Ahí en ese lugar, su lugar, lo esperan dos sillas de peluquería y dos troncos, cortados en forma ovalada, que cumplen la labor de sillas alternas, en donde espera con ansias la llegada de los clientes que cada día son más escasos.

La edad ya le está pasando factura por todos esos años de descontrol con el alcohol. Aunque no sufre de ninguna enfermedad grave, se le olvidan algunas cosas, se le dificulta recordar los nombres de todos sus hijos y de sus 55 nietos.
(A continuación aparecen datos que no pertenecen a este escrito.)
(* ===== verification/Render.v ===== *)
(** * The annotation renderer

    [renderAnnotations] (src/internal/engine/engine.go, lines 130-167),
    proved against the [TemplateEngine] interface: whatever the template
    engine does, the output has one entry per annotation, the entry of
    an annotation depends only on its own template (an error in one is
    never seen by another), and Go's random iteration order over the
    annotation map does not change the result. *)

From S2P Require Import Prelude Template TextTemplate.
From Stdlib Require Import SpecFloat.
Import Template.

Module Render.

Section Render.

Context `{E : TemplateEngine}.

(** The prefix that binds [$labels] and [$value]. *)
Definition helper : string := "{{ $labels := .Labels }}{{ $value := .Value }}".

(** One iteration of [for k, v := range rawAnnotations]: the value stored
    in [rendered[k]]. *)
Definition render_one (data : TemplateData) (v : string) : string :=
  match tmpl_parse (helper +:+ v) with
  | Err err => "<template_error: " +:+ show_parse_error err +:+ ">"
  | Ok tmpl =>
      match tmpl_execute tmpl data with
      | Err err => "<render_error: " +:+ show_exec_error err +:+ ">"
      | Ok out => out
      end
  end.

(** [for k, v := range labels { data.Labels[string(k)] = string(v) }] *)
Definition copy_labels (labels : gmap string string) : gmap string string :=
  map_fold (λ k v acc, <[k := v]> acc) ∅ labels.

(** The loop over the annotations, in the order [entries] in which Go's
    map iteration happens to visit them. *)
Definition render_loop (data : TemplateData) (entries : list (string * string))
    : gmap string string :=
  fold_left (λ rendered kv, <[kv.1 := render_one data kv.2]> rendered) entries ∅.

(** [renderAnnotations rawAnnotations labels value], with the iteration
    order given by [order]; Go picks it at random among the enumerations
    of [rawAnnotations] ([renderAnnotations_order] shows it does not
    matter). *)
Definition renderAnnotations_in (order : list (string * string))
    (labels : gmap string string) (value : spec_float) : gmap string string :=
  render_loop (mkData (copy_labels labels) value) order.

Definition renderAnnotations (rawAnnotations labels : gmap string string)
    (value : spec_float) : gmap string string :=
  renderAnnotations_in (map_to_list rawAnnotations) labels value.

End Render.

(** ** Example data: two annotations, one of which does not parse. *)
Module Examples.

Definition engine : TemplateEngine := TextTemplate.text_template TextTemplate.fmt_integral.
Definition one : spec_float := S754_finite false 1 0.
Definition api : gmap string string := {[ "job" := "api" ]}.
Definition templates : gmap string string :=
  {[ "summary" := "{{ $labels.job }} at {{ $value }}"; "runbook" := "{{ humanize $value }}" ]}.
Definition templates' : gmap string string :=
  {[ "summary" := "{{ $labels.job }} at {{ $value }}"; "runbook" := "see wiki" ]}.

End Examples.

Section RenderFacts.

Context `{E : TemplateEngine}.

(** ** Lemmas *)

Lemma copy_labels_id (labels : gmap string string) : copy_labels labels = labels.
Proof.
  unfold copy_labels. induction labels as [|k v m Hk Hfold IH] using map_first_key_ind.
  - by rewrite map_fold_empty.
  - rewrite map_fold_insert_first_key by done. by rewrite IH.
Qed.

(** The loop inserts, over the entries with distinct keys, the rendered
    value of each. *)
Lemma render_loop_union (data : TemplateData) (l : list (string * string))
    (m0 : gmap string string) :
  NoDup l.*1 →
  fold_left (λ rendered kv, <[kv.1 := render_one data kv.2]> rendered) l m0
  = (render_one data <$> list_to_map l) ∪ m0.
Proof.
  revert m0. induction l as [|[k v] l IH]; intros m0 Hnd; cbn [fold_left fst snd].
  - by rewrite list_to_map_nil, fmap_empty, map_empty_union.
  - apply NoDup_cons in Hnd as [Hk Hnd]. rewrite IH by done.
    rewrite list_to_map_cons, fmap_insert, <- insert_union_l. symmetry. apply insert_union_r.
    by rewrite lookup_fmap, not_elem_of_list_to_map_1.
Qed.

(** C19. Every enumeration order of the annotation map gives the same map:
    the template rendering of each annotation, under its own key. *)
Theorem renderAnnotations_order (raw labels : gmap string string) (value : spec_float)
    (order : list (string * string)) :
  order ≡ₚ map_to_list raw →
  renderAnnotations_in order labels value = render_one (mkData labels value) <$> raw.
Proof.
  intros Hperm. unfold renderAnnotations_in, render_loop.
  assert (Hnd : NoDup order.*1).
  { rewrite Hperm. apply NoDup_fst_map_to_list. }
  rewrite render_loop_union, map_union_empty, copy_labels_id by done.
  f_equal. rewrite (list_to_map_proper order (map_to_list raw)) by done.
  apply list_to_map_to_list.
Qed.

Lemma renderAnnotations_fmap (raw labels : gmap string string) (value : spec_float) :
  renderAnnotations raw labels value = render_one (mkData labels value) <$> raw.
Proof. by apply renderAnnotations_order. Qed.

(** C20. The output has exactly the keys of the templates. *)
Theorem renderAnnotations_dom (raw labels : gmap string string) (value : spec_float) :
  dom (renderAnnotations raw labels value) = dom raw.
Proof. by rewrite renderAnnotations_fmap, dom_fmap_L. Qed.

(** C21. Per-key isolation: the entry of [k] depends on the template of [k]
    only, whatever the other templates are. *)
Theorem renderAnnotations_isolation (raw raw' labels : gmap string string)
    (value : spec_float) (k : string) :
  raw !! k = raw' !! k →
  renderAnnotations raw labels value !! k = renderAnnotations raw' labels value !! k.
Proof. intros H. by rewrite !renderAnnotations_fmap, !lookup_fmap, H. Qed.

(** C22. The entry of an annotation whose template does not parse is the
    [<template_error: ...>] placeholder. *)
Theorem renderAnnotations_parse_error (raw labels : gmap string string) (value : spec_float)
    (k t : string) (err : tmpl_parse_error) :
  raw !! k = Some t → tmpl_parse (helper +:+ t) = Err err →
  renderAnnotations raw labels value !! k
  = Some ("<template_error: " +:+ show_parse_error err +:+ ">").
Proof.
  intros Hk Hp. rewrite renderAnnotations_fmap, lookup_fmap, Hk. simpl.
  unfold render_one. by rewrite Hp.
Qed.

(** C23. The entry of an annotation whose execution fails is the
    [<render_error: ...>] placeholder. *)
Theorem renderAnnotations_exec_error (raw labels : gmap string string) (value : spec_float)
    (k t : string) (tree : tmpl_tree) (err : tmpl_exec_error) :
  raw !! k = Some t → tmpl_parse (helper +:+ t) = Ok tree →
  tmpl_execute tree (mkData labels value) = Err err →
  renderAnnotations raw labels value !! k
  = Some ("<render_error: " +:+ show_exec_error err +:+ ">").
Proof.
  intros Hk Hp He. rewrite renderAnnotations_fmap, lookup_fmap, Hk. simpl.
  unfold render_one. by rewrite Hp, He.
Qed.

End RenderFacts.

#[export] Hint Rewrite @copy_labels_id : go_rw.

(** ** Rendering with Go's template engine *)

(** C24. A template that references a label the series does not carry
    renders Go's invalid-value text [<no value>] (the map lookup of
    [text/template] with its default [missingkey] option), not an empty
    string. *)
Theorem renderAnnotations_missing_label (fmt : spec_float → string)
    (raw labels : gmap string string) (value : spec_float) (k : string) :
  raw !! k = Some "{{ $labels.job }}" → labels !! "job" = None →
  @renderAnnotations (TextTemplate.text_template fmt) raw labels value !! k = Some "<no value>".
Proof.
  intros Hk Hl. rewrite renderAnnotations_fmap, lookup_fmap, Hk. simpl. f_equal.
  unfold render_one. cbn [tmpl_parse TextTemplate.text_template].
  assert (Hp : TextTemplate.parse (helper +:+ "{{ $labels.job }}")
               = Ok (TextTemplate.mkTree (helper +:+ "{{ $labels.job }}")
                       [TextTemplate.NDecl "$labels" (TextTemplate.ODot 14 ["Labels"]);
                        TextTemplate.NDecl "$value" (TextTemplate.ODot 37 ["Value"]);
                        TextTemplate.NPrint (TextTemplate.OVar 49 "$labels" ["job"])]))
    by (vm_compute; reflexivity).
  rewrite Hp. cbn -[lookup]. by rewrite Hl.
Qed.

(** ** Witnesses *)

Import Examples.

Lemma renderAnnotations_missing_label_witness :
  @renderAnnotations engine {[ "summary" := "{{ $labels.job }}" ]} {[ "instance" := "h:9" ]} one
    !! "summary" = Some "<no value>".
Proof. apply renderAnnotations_missing_label; reflexivity. Defined.

Lemma renderAnnotations_order_witness :
  @renderAnnotations_in engine
    [("summary", "{{ $labels.job }} at {{ $value }}"); ("runbook", "{{ humanize $value }}")] api one
  = @render_one engine (mkData api one) <$> templates.
Proof. apply renderAnnotations_order. apply (bool_decide_unpack _). vm_compute. reflexivity. Defined.

Lemma renderAnnotations_isolation_witness :
  @renderAnnotations engine templates api one !! "summary"
  = @renderAnnotations engine templates' api one !! "summary" ∧
  @renderAnnotations engine templates' api one !! "summary" = Some "api at 1".
Proof. split; [apply renderAnnotations_isolation; reflexivity | vm_compute; reflexivity]. Defined.

Lemma renderAnnotations_parse_error_witness :
  @renderAnnotations engine templates api one !! "runbook"
  = Some ("<template_error: template: validity:1: function " +:+ TextTemplate.quote "humanize"
          +:+ " not defined>").
Proof.
  apply (@renderAnnotations_parse_error engine templates api one "runbook" "{{ humanize $value }}"
           (TextTemplate.PError 1 (TextTemplate.PFunctionNotDefined "humanize")));
    vm_compute; reflexivity.
Defined.

Lemma renderAnnotations_exec_error_witness :
  @renderAnnotations engine {[ "a" := "{{ $labels.job.name }}" ]} api one !! "a"
  = Some ("<render_error: template: validity:1:49: executing " +:+ TextTemplate.quote "validity"
          +:+ " at <$labels.job.name>: can't evaluate field name in type string>").
Proof.
  apply (@renderAnnotations_exec_error engine _ api one "a" "{{ $labels.job.name }}"
           (TextTemplate.mkTree (helper +:+ "{{ $labels.job.name }}")
              [TextTemplate.NDecl "$labels" (TextTemplate.ODot 14 ["Labels"]);
               TextTemplate.NDecl "$value" (TextTemplate.ODot 37 ["Value"]);
               TextTemplate.NPrint (TextTemplate.OVar 49 "$labels" ["job"; "name"])])
           (TextTemplate.mkExecError (helper +:+ "{{ $labels.job.name }}") 49 "$labels.job.name"
              "name" "string"));
    vm_compute; reflexivity.
Defined.

End Render.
De su mente no se borran Clara María, Clara Inés, Elinda, Cristóbal, Leicer, Angie, Jimy, Ellis, Jorge y Eduardo, su hijo mayor, quien murió hace muchos años debido a problemas con las drogas.

En sus tiempos libres este chimalero se dedica a hablar y a jugar damas o dominó con sus viejos amigos, cuando le va bien en el trabajo se compra un pescado grande para comérselo con yuca, porque esa es su comida favorita.

Es un viejo cariñoso, amable, amigable, divertido y recochero. Dice que lleva la frente en alto, que no tiene tachas, ni reproches de lo que ha hecho en su vida. Se siente muy afortunado de poder trabajar y sostenerse por sí mismo porque no quiere ser una carga para ninguno de sus hijos.

Le pide a Dios que lo tenga en este mundo hasta que se le agoten las fuerzas para trabajar y que el día que no sea así se lo lleve para descansar en paz, junto a su madre y a su hijo.

Ya son casi las cinco de la tarde. Los rayos de luz se empiezan a ocultar, entonces Domingo sabe que es la hora de retornar a su hogar, donde lo espera su amada hermana y la cama que lo acogerá otra noche más, a la espera de que llegue rápido el otro día.